あなたが「モテない男」かどうかを一瞬で判別するこの言葉をご存じか

その知名度は一部で「ニイハオ」並み
安田 峰俊 プロフィール

台湾ではもはやネット文化に

この「澳門首家」広告は、当然ながら中華圏では日本国内以上に有名である。例えば「台湾の2ちゃんねる」とも称される大規模掲示板『PTT(批踢踢實業坊)』ではすっかりネットスラングとして定着し、ネット辞典『PTT郷民百科』(日本の『ニコニコ大百科』に相当)でも専用の記事が立てられているほどだ。

昨年10月末、PTTが5日間にわたり接続不能に陥った後に再開された際は、運営側が公式フェイスブック上に「澳門首家」をもじった広告を投稿し、大量の「いいね」を集めた。往年の日本における故ビリー兄貴もさながら。親しまれるネットカルチャーと化しているのである。
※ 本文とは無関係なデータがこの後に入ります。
(* ===== verification/Retry.v ===== *)
(** * Retry: backoff and timeouts of client operations (src/client/retry.rs)

    An operation ([FnMut]) is a function on a state; the loop returns the final
    state, the result and the delays slept.  Durations are in nanoseconds; the
    random jitter, in microseconds, is an argument. *)

From S2P Require Import Prelude Errors.

Open Scope Z_scope.

Record RetryConfig : Type := mkRetryConfig {
  max_retries : Z;
  base_delay : Z;
  max_delay : Z
}.


(** [Duration] holds at most u64::MAX seconds; multiplication beyond panics. *)
Definition DURATION_MAX : Z := 2 ^ 64 * 10 ^ 9 - 1.

(** [base_delay * 2u32.pow(attempt)], capped; [2u32.pow] wraps. *)
Definition backoff_delay (c : RetryConfig) (attempt : Z) : exec Z :=
  let d := base_delay c * u32 (2 ^ attempt) in
  _ ← exec_assert (d <=? DURATION_MAX);
  Done (Z.min d (max_delay c)).

(** The delay slept, in microseconds: never negative. *)
Definition final_delay (delay jitter : Z) : Z := Z.max (delay / 1000 + jitter) 0.

Section retry.
Context {S A E : Type} (op : S -> S * result A E) (c : RetryConfig) (jitter : Z -> Z -> Z).

(** [jitter attempt delay] is the jitter drawn for that attempt.  [remaining] is
    [max_retries - attempt]; [retriable] is the test of [retry_rdma_op] and
    constantly true for [retry_with_backoff]. *)
Fixpoint retry_loop (retriable : E -> bool) (remaining : nat) (attempt : Z) (s : S) (slept : list Z)
  : exec (S * result A E * list Z) :=
  let '(s, r) := op s in
  match r with
  | Ok result => Done (s, Ok result, slept)
  | Err err =>
      match remaining with
      | O => Done (s, Err err, slept)
      | Datatypes.S remaining =>
          if negb (retriable err) then Done (s, Err err, slept)
          else
            let attempt := attempt + 1 in
            delay ← backoff_delay c attempt;
            retry_loop retriable remaining attempt s
              (slept ++ [final_delay delay (jitter attempt delay)])
      end
  end.

Definition retry_with_backoff (s : S) : exec (S * result A E * list Z) :=
  retry_loop (fun _ => true) (Z.to_nat (max_retries c)) 0 s [].


(** ** Lemmas *)







End retry.

Definition retry_rdma_op {S A} (op : S -> S * result A RdmaError) (c : RetryConfig)
    (jitter : Z -> Z -> Z) (s : S) : exec (S * result A RdmaError * list Z) :=
  retry_loop op c jitter is_retriable (Z.to_nat (max_retries c)) 0 s [].

(** ** Pending operations *)

Record PendingTracker : Type := mkPendingTracker {
  pt_pending : gmap Z (Z * string);
  pt_timeout : Z
}.

Definition PendingTracker_new (timeout : Z) : PendingTracker := mkPendingTracker ∅ timeout.
Definition PendingTracker_default : PendingTracker := PendingTracker_new 1000000.

Definition pt_register (p : PendingTracker) (future_id : Z) (description : string) (now : Z) : PendingTracker :=
  mkPendingTracker (<[future_id := (now, description)]> (pt_pending p)) (pt_timeout p).
Definition pt_complete (p : PendingTracker) (future_id : Z) : PendingTracker :=
  mkPendingTracker (delete future_id (pt_pending p)) (pt_timeout p).

(** [Instant::duration_since] saturates at zero. *)
Definition duration_since (now start : Z) : Z := Z.max (now - start) 0.

Definition scan_timeouts (p : PendingTracker) (order : list (Z * (Z * string))) (now : Z) : list (Z * Z) :=
  (fun e => (e.1, duration_since now e.2.1))
    <$> filter (fun e => pt_timeout p < duration_since now e.2.1) order.

Definition collect_timeouts (p : PendingTracker) (now : Z) : PendingTracker * Z :=
  let kept := filter (fun e : Z * (Z * string) => duration_since now e.2.1 <= pt_timeout p) (pt_pending p) in
  (mkPendingTracker kept (pt_timeout p), Z.of_nat (size (pt_pending p)) - Z.of_nat (size kept)).

Definition pt_pending_count (p : PendingTracker) : Z := Z.of_nat (size (pt_pending p)).

(** ** Properties *)



(** The largest jitter on a delay at its cap of 10 ms: the sleep is 12.5 ms. *)
Example jitter_exceeds_max_delay :
  let c := mkRetryConfig 1 10000000 10000000 in
  exists out, retry_rdma_op (fun _ : unit => (tt, (Err CasFailed : result unit RdmaError))) c (fun _ d => d / 4000) tt = Done out
    /\ out.2 = [12500] /\ max_delay c / 1000 = 10000.
Proof. eexists. by vm_compute. Qed.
※本家の「澳門首家」広告(左)と、台湾のPTT運営がフェイスブックに投稿したパロディ広告(右)。これがネタとして受けるほど、ネット民の間での知名度は高い。

また、昨年7月にはある台湾人カップルが「澳門首家線上賭場上線啦」と書かれたペアルックのTシャツを着た写真をフェイスブックに投稿。それが話題を集め、「男性ならこの言葉の意味がわかる」という見出しとともに、現地のテレビ局や大手紙『アップル・デイリー』のウェブ版で記事にされたこともある。

 

なお、このTシャツは台湾のネット商店で400NT$(約1450円)で販売されており、カラーは白と黄色の2種類。商品名にはなぜか「東京ホット カリビアンコム参考」とよくわからない説明がくっついていた。

※「澳門首家」広告は、本来は海外サイトを見られないはずの中国大陸でも有名だ。上の画像は日本の5ちゃんねるの反応を報じる中国大手ニュースサイト『網易』の記事。

ほかにも、華僑の多いマレーシアのペナン島に本社を置く中国語ウェブニュース『Moretify』が、昨年9月4日付けの記事で「マレーシア男性の99%が知っている『澳門首家』広告」という見出しの記事を掲載し、実際にこのネットカジノに登録したネット民の体験画像を紹介している。台湾や中国どころか、マレーシアにおいても相当の知名度があるようだ。